(Collected data)
(** * molgenis-api-client: request building and response normalisation

    A shallow embedding of [dist/molgenis-api-client.es.js] and the
    properties of its five operations [get], [post], [put], [delete_] and
    [postFile].

    The file has two parts.
    - The value-level development models JavaScript values as finite trees
      and promises as state-passing computations over a trace of observable
      events (requests handed to [fetch], response bodies decoded).
    - Module [Store] models the same request-building code over a store of
      mutable objects, so that in-place writes, allocation and aliasing are
      explicit. *)

From Stdlib Require Import ZArith Ascii String List Bool Lia.
From stdpp Require Import base tactics option list strings pretty.

Local Open Scope string_scope.
Local Open Scope list_scope.

(** ** Strings

    A string is a sequence of code units; header values are byte strings,
    so one [ascii] per code unit is exact for them. *)

Module Str.

Definition space : ascii := "032"%char.
Definition dquote : ascii := "034"%char.
Definition tab : ascii := "009"%char.

(** [String.prototype.toLowerCase] on one code unit of the range
    U+0000..U+00FF: the letters A..Z, and the Latin-1 capitals
    U+00C0..U+00DE except the multiplication sign U+00D7, move up by 32;
    every other code unit is its own lower case. *)
Definition lower_char (c : ascii) : ascii :=
  let n := nat_of_ascii c in
  if ((65 <=? n) && (n <=? 90))%nat then ascii_of_nat (n + 32)
  else if ((192 <=? n) && (n <=? 222) && negb (n =? 215))%nat
       then ascii_of_nat (n + 32)
  else c.

Fixpoint toLowerCase (s : string) : string :=
  match s with
  | EmptyString => EmptyString
  | String c s' => String (lower_char c) (toLowerCase s')
  end.

(** [s.split(sep)] for a separator of one code unit: the pieces of [s]
    between the occurrences of [sep], in order; never the empty list. *)
Fixpoint split (sep : ascii) (s : string) : list string :=
  match s with
  | EmptyString => [EmptyString]
  | String c s' =>
      if Ascii.eqb c sep then EmptyString :: split sep s'
      else match split sep s' with
           | [] => [String c EmptyString]
           | piece :: pieces => String c piece :: pieces
           end
  end.

(** [pieces.join(sep)]. *)
Fixpoint join (sep : string) (pieces : list string) : string :=
  match pieces with
  | [] => EmptyString
  | [piece] => piece
  | piece :: rest => piece ++ sep ++ join sep rest
  end.

(** The characters of [s] other than [c], in order. *)
Fixpoint remove_char (c : ascii) (s : string) : string :=
  match s with
  | EmptyString => EmptyString
  | String d s' =>
      if Ascii.eqb d c then remove_char c s' else String d (remove_char c s')
  end.

Fixpoint occurs (c : ascii) (s : string) : bool :=
  match s with
  | EmptyString => false
  | String d s' => Ascii.eqb d c || occurs c s'
  end.

End Str.

(** ** JavaScript values

    Values are finite trees.  An object is its class tag and the list of
    its own enumerable string-keyed properties in enumeration order; an
    array is an object of class [Array] whose properties are its indices
    ["0"], ["1"], ... in order (arrays are dense).  Numbers are integral.
    Inherited properties, symbols, accessors and the special keys
    [__proto__] and [constructor] are outside the model. *)

(** What [FormData.append] stores: a file-like value or a plain string. *)
Inductive FileLike : Type :=
| FileBlob (name : string) (content : string)
| FileText (text : string).

(** Host objects: neither arrays nor plain objects nor functions. *)
Inductive host : Type :=
| FormData (entries : list (string * FileLike))
| HostObject (class_name : string).
(** * ResampleScope core algorithms (c_reference/rscope_shim.c)

    A shallow embedding of the C shim and the properties of its
    specification.

    Conventions of the embedding:
    - a C [int] is a [Z]; [/] is [Z.quot] and [%] is [Z.rem] (truncation
      towards zero, remainder with the sign of the dividend).  Signed
      overflow is undefined in C.  The [int] expression of the shim that a
      caller can drive out of range is the index [y * stride + x] of a
      read: an index above [INT_MAX] is no [int] value, and [load] has no
      result for it.  The analyzers pass [x], [y] and [stride] that are
      not negative, so the product is in range when the index is; the
      other [int] expressions (loop counters, [count], the row of a
      strip) are bounded by an index that is read or by [w];
    - a [uint8_t] is a [Z] in [0, 256); a [uint8_t*] buffer is a [list Z];
    - a [double] is a binary64 primitive [float]; [+ - * /], [fabs] and the
      comparisons are the IEEE 754 operations of [PrimFloat], each one
      rounded to nearest on its own (no fused multiply-add, no extended
      precision);
    - [pow] comes from libm, which is not part of the repository: it is a
      field of the class [Libm];
    - an access outside a buffer is undefined behaviour: [load] and [store]
      return [None] there, and every function that touches memory lives in
      the [option] monad;
    - the output arrays are the caller's: a function takes them as lists
      and returns them updated. *)

From Stdlib Require Import ZArith List Bool Lia Floats.
From stdpp Require Import base option list sorting.

Local Open Scope Z_scope.

(* Decimal literals are rounded to the nearest binary64, as a C compiler
   rounds them. *)
Set Warnings "-inexact-float".

(** ** Constants *)

Definition DOTIMG_SRC_WIDTH : Z := 557.
Definition DOTIMG_HPIXELSPAN : Z := 25.
Definition DOTIMG_NUMSTRIPS : Z := DOTIMG_HPIXELSPAN.
Definition DOTIMG_HCENTER : Z := (DOTIMG_HPIXELSPAN - 1) ÷ 2.
Definition DOTIMG_STRIPHEIGHT : Z := 11.
Definition DOTIMG_VCENTER : Z := (DOTIMG_STRIPHEIGHT - 1) ÷ 2.
Definition DOTIMG_SRC_HEIGHT : Z := DOTIMG_NUMSTRIPS * DOTIMG_STRIPHEIGHT.
Definition DOTIMG_DST_WIDTH : Z := DOTIMG_SRC_WIDTH - 2.
Definition DOTIMG_DST_HEIGHT : Z := DOTIMG_SRC_HEIGHT.

Definition LINEIMG_SRC_WIDTH : Z := 15.
Definition LINEIMG_SRC_HEIGHT : Z := 15.
Definition LINEIMG_DST_WIDTH : Z := 555.
Definition LINEIMG_DST_HEIGHT : Z := LINEIMG_SRC_HEIGHT.

Definition DARK : Z := 50.
Definition BRIGHT : Z := 250.

(** ** Memory and control *)

(** The largest [int] (32 bits). *)
Definition INT_MAX : Z := 2147483647.

(** [buf[idx]] as an rvalue, for an index computed in [int]: an index
    above [INT_MAX] stands for an overflow of that computation. *)
Definition load {A} (buf : list A) (idx : Z) : option A :=
  if (idx <? 0) || (INT_MAX <? idx) then None else buf !! Z.to_nat idx.

(** [buf[idx] = v]. *)
Definition store {A} (buf : list A) (idx : Z) (v : A) : option (list A) :=
  if (0 <=? idx) && (idx <? Z.of_nat (length buf))
  then Some (<[Z.to_nat idx := v]> buf)
  else None.

(** [memset(buf, c, n)]: the first [n] bytes become [(unsigned char)c]. *)
Definition memset (buf : list Z) (c n : Z) : option (list Z) :=
  if (0 <=? n) && (n <=? Z.of_nat (length buf))
  then Some (replicate (Z.to_nat n) (c `mod` 256) ++ drop (Z.to_nat n) buf)
  else None.

(** [for (i = lo; i < hi; i += step) body], for a body that leaves [i] and
    [hi] alone.  The loop runs on fuel; running out of it is [None], like
    an error of the body. *)
Fixpoint c_for {S} (fuel : nat) (i hi step : Z)
    (body : Z → S → option S) (s : S) : option S :=
  if i <? hi then
    match fuel with
    | O => None
    | Datatypes.S fuel' =>
        s' ← body i s; c_for fuel' (i + step) hi step body s'
    end
  else Some s.

(** Fuel that is enough for every positive [step]. *)
Definition for_range {S} (lo hi step : Z) (body : Z → S → option S) (s : S)
    : option S :=
  c_for (Z.to_nat (hi - lo)) lo hi step body s.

### What you are asked to do
From the entries above, copy every line where the word "models" shows up.

### Task answer
    - The value-level development models JavaScript values as finite trees
    - Module [Store] models the same request-building code over a store of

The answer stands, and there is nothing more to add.